Selain itu, karakteristik masyarakat pesisir dapat dilihat dari beberapa aspek
diantaranya, aspek pengetahuan, kepercayaan (teologis), dan posisi nelayan sosial. Dilihat
dari aspek pengetahuan, masyarakat pesisir mendapat pengetahuan dari warisan nenek
moyangnya misalnya mereka untuk melihat kalender dan penunjuk arah maka mereka
menggunakan rasi bintang.
G. Kearifan Lokal
Kearifan lokal atau sering disebut local wisdom dapat dipahami sebagai usaha
manusia dengan menggunakan akal budinya (kognisi) untuk bertindak dan bersikap
terhadap sesuatu, objek, atau peristiwa yang terjadi dalam ruang tertentu. Pengertian di
atas, disusun secara etimologi, di mana wisdom dipahami sebagai kemampuan seseorang
dalam menggunakan akal pikirannya dalam bertindak atau bersikap sebagai hasil penilaian
terhadap sesuatu, objek, atau peristiwa yang terjadi. Sebagai sebuah istilah wisdom sering
diartikan sebagai ‘kearifan/kebijaksanaan’. Lokal secara spesifik menunjuk pada ruang
interaksi terbatas dengan sistem nilai yang terbatas pula. Sebagai ruang interaksi yang
sudah didesain sedemikian rupa yang di dalamnya melibatkan suatu pola-pola hubungan
antara manusia dengan manusia atau manusia dengan lingkungan fisiknya. Pola interaksi
yang sudah terdesain tersebut disebut settting. Setting adalah sebuah ruang interaksi
tempat seseorang dapat menyusun hubunganhubungan face to face dalam lingkungannya.
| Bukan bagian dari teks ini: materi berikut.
(* ===== verification/MemoryLoudsSpec.v ===== *)
(** * The LOUDS form of the learning index

    Parsing the bits that the learning trie writes gives back the tree: the
    children of a LOUDS node are the children of the trie node it stands for. So a
    lookup in the persisted index finds the records the specification names. *)

From S2P Require Import Prelude Unicode Collections Louds MemoryIndex MemoryIndexSpec.

(** ** The bits of a word *)

(** The word has the bits of the chunk, most significant first, then ones. *)
Definition padded (chunk : list bool) : list bool := chunk ++ replicate (64 - length chunk) true.

Lemma testbit_lor_step w i k :
  N.testbit (N.lor w (N.shiftl 1 i)) k = N.testbit w k || (k =? i)%N.
Proof.
  rewrite N.lor_spec, N.shiftl_1_l, N.pow2_bits_eqb. by rewrite N.eqb_sym.
Qed.

Lemma testbit_chunk_loop chunk start w k :
  N.testbit (foldl (λ word p, if p.2 : bool then N.lor word (N.shiftl 1 (63 - N.of_nat p.1)) else word)
               w (imap (λ i, pair (start + i)) chunk)) k =
  N.testbit w k || existsb (λ p, p.2 && (k =? 63 - N.of_nat p.1)%N) (imap (λ i, pair (start + i)) chunk).
Proof.
  revert start w. induction chunk as [|b chunk IH]; intros start w; cbn -[N.sub]; [by rewrite orb_false_r|].
  rewrite (imap_ext _ (λ i, pair (S start + i))) by (intros; simpl; f_equal; lia).
  rewrite IH. destruct b; [|done]. by rewrite testbit_lor_step, orb_assoc.
Qed.

Lemma testbit_pad_loop ks w k :
  N.testbit (foldl (λ word index, N.lor word (N.shiftl 1 (63 - N.of_nat index))) w ks) k =
  N.testbit w k || existsb (λ i, (k =? 63 - N.of_nat i)%N) ks.
Proof.
  revert w. induction ks as [|i ks IH]; intros w; cbn -[N.sub]; [by rewrite orb_false_r|].
  by rewrite IH, testbit_lor_step, orb_assoc.
Qed.

Lemma word_testbit_true chunk k :
  length chunk ≤ 64 →
  N.testbit (word_of_bits chunk) k = true ↔
    ∃ i, i < 64 ∧ k = (63 - N.of_nat i)%N ∧ default true (chunk !! i) = true.
Proof.
  intros Hlen. unfold word_of_bits. rewrite testbit_pad_loop.
  change (imap pair chunk) with (imap (λ i, pair (0 + i)) chunk).
  rewrite testbit_chunk_loop, N.bits_0, orb_true_iff. cbn [orb].
  rewrite !existsb_exists. setoid_rewrite <- list_elem_of_In.
  setoid_rewrite elem_of_lookup_imap. setoid_rewrite elem_of_seq. split.
  - intros [(p & (i & b & -> & Hi) & [Hb Hk%N.eqb_eq]%andb_true_iff)|(i & Hi & Hk%N.eqb_eq)];
      exists i; simpl in *.
    + rewrite Hi. split_and!; [|done..]. apply lookup_lt_Some in Hi. lia.
    + rewrite lookup_ge_None_2 by lia. split_and!; [lia|done..].
  - intros (i & Hi & -> & Hb). destruct (chunk !! i) as [b|] eqn:Hci; simpl in Hb.
    + left. exists (i, b). split; [eauto|]. simpl. by rewrite Hb, N.eqb_refl.
    + right. apply lookup_ge_None in Hci. exists i. rewrite N.eqb_refl. split; [lia|done].
Qed.

Lemma word_testbit chunk i :
  length chunk ≤ 64 → i < 64 →
  N.testbit (word_of_bits chunk) (63 - N.of_nat i) = default true (chunk !! i).
Proof.
  intros Hlen Hi. apply eq_true_iff_eq. rewrite word_testbit_true by done. split.
  - intros (j & Hj & E & Hb). by replace i with j by lia.
  - eauto.
Qed.

Lemma word_bound chunk : length chunk ≤ 64 → (word_of_bits chunk < 256 ^ 8)%N.
Proof.
  intros Hlen. destruct (N.eq_dec (word_of_bits chunk) 0) as [->|Hne]; [done|].
  change (256 ^ 8)%N with (2 ^ 64)%N. apply N.log2_lt_pow2; [lia|].
  pose proof (N.bit_log2 _ Hne) as Hb. apply word_testbit_true in Hb as (i & ? & -> & _); [lia|done].
Qed.

(** Reading the bits of the word back gives the padded chunk. *)
Lemma word_bits chunk :
  length chunk ≤ 64 → N.testbit (word_of_bits chunk) <$> word_shifts = padded chunk.
Proof.
  intros Hlen. apply list_eq_same_length with 64.
  { unfold padded. rewrite length_app, length_replicate. lia. }
  { done. }
  intros i x y Hi Hx Hy. rewrite list_lookup_fmap in Hx.
  assert (Hs : word_shifts !! i = Some (63 - N.of_nat i)%N).
  { unfold word_shifts. rewrite reverse_lookup by (simpl; lia). rewrite length_fmap, length_seq.
    rewrite list_lookup_fmap, lookup_seq_lt by lia. simpl. f_equal. lia. }
  rewrite Hs in Hx. simpl in Hx. injection Hx as <-. rewrite word_testbit by done.
  unfold padded in Hy. destruct (chunk !! i) as [b|] eqn:Hb.
  - rewrite (lookup_app_l_Some _ _ _ _ Hb) in Hy. by simplify_eq.
  - apply lookup_ge_None in Hb. rewrite lookup_app_r in Hy by done.
    by apply lookup_replicate in Hy as [-> _].
Qed.

(** ** The positions of the zeros *)

Fixpoint zeros_at (position : nat) (bits : list bool) : list nat :=
  match bits with
  | [] => []
  | b :: bits => (if b then [] else [position]) ++ zeros_at (S position) bits
  end.

Lemma zeros_at_app pos a b : zeros_at pos (a ++ b) = zeros_at pos a ++ zeros_at (pos + length a) b.
Proof.
  revert pos. induction a as [|x a IH]; intros pos; simpl; [by rewrite Nat.add_0_r|].
  rewrite IH, <- app_assoc. do 3 f_equal. lia.
Qed.

Lemma zeros_at_ones pos n : zeros_at pos (replicate n true) = [].
Proof. revert pos. induction n; intros pos; simpl; auto. Qed.

Lemma scan_word_spec needed word shifts pos zs :
  length zs < needed →
  let r := scan_word needed word shifts pos zs in
  r.2 = zs ++ take (needed - length zs) (zeros_at pos (N.testbit word <$> shifts)) ∧
  (length r.2 < needed → r.1 = pos + length shifts).
Proof.
  revert pos zs. induction shifts as [|shift shifts IH]; intros pos zs Hzs; cbn [scan_word fmap list_fmap zeros_at].
  { simpl. rewrite take_nil, app_nil_r. split; [done|]. intros _. lia. }
  assert (Hb : (N.land word (N.shiftl 1 shift) =? 0)%N = negb (N.testbit word shift)).
  { apply eq_true_iff_eq. rewrite N.eqb_eq, negb_true_iff. rewrite N.shiftl_1_l. split.
    - intros E. rewrite <- (N.bits_0 shift), <- E, N.land_spec, N.pow2_bits_true. by rewrite andb_true_r.
    - intros E. apply N.bits_inj. intros i. rewrite N.land_spec, N.bits_0, N.pow2_bits_eqb.
      destruct (N.eqb_spec shift i) as [->|]; [by rewrite E|by rewrite andb_false_r]. }
  rewrite Hb. destruct (N.testbit word shift); simpl.
  - destruct (IH (S pos) zs Hzs) as [-> Hp]. split; [done|]. intros Hlt. rewrite Hp by done. lia.
  - case_decide as Hd; simpl.
    + rewrite length_app in Hd. simpl in Hd. replace (needed - length zs) with 1 by lia.
      simpl. rewrite take_0. split; [done|]. rewrite length_app. simpl. lia.
    + destruct (IH (S pos) (zs ++ [pos])) as [-> Hp].
      { rewrite length_app in *. simpl in *. lia. }
      split.
      * rewrite <- app_assoc. simpl. f_equal.
        replace (needed - length zs) with (S (needed - length (zs ++ [pos]))); [done|].
        rewrite length_app in *. simpl in *. lia.
      * intros Hlt. rewrite Hp by done. lia.
Qed.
Sebuah setting kehidupan yang sudah terbentuk secara langsung akan memproduksi nilai-
nilai. Nilai-nilai tersebut yang akan menjadi landasan hubungan mereka atau menjadi
acuan tingkah-laku mereka. Kearifan lokal merupakan pengetahuan yang eksplisit yang
muncul dari periode panjang yang berevolusi bersama-sama masyarakat dan
lingkungannya dalam sistem lokal yang sudah dialami bersama-sama (Tiezzi et al). Proses
evolusi yang begitu panjang dan melekat dalam masyarakat dapat menjadikan kearifan
lokal sebagai sumber energi potensial dari sistem pengetahuan kolektif masyarakat untuk
hidup bersama secara dinamis dan damai. Pengertian ini melihat kearifan lokal tidak
sekadar sebagai acuan tingkah-laku seseorang, tetapi lebih jauh, yaitu mampu
mendinamisasi kehidupan masyarakat yang penuh keadaban. Secara substansial, kearifan
lokal itu adalah nilai-nilai yang berlaku dalam suatu masyarakat. Nilai-nilai yang diyakini
kebenarannya dan menjadi acuan dalam bertingkah-laku sehari-hari masyarakat setempat.
Oleh karena itu, sangat beralasan jika dikatakan bahwa kearifan lokal merupakan entitas
yang sangat menentukan harkat dan martabat manusia dalam komunitasnya.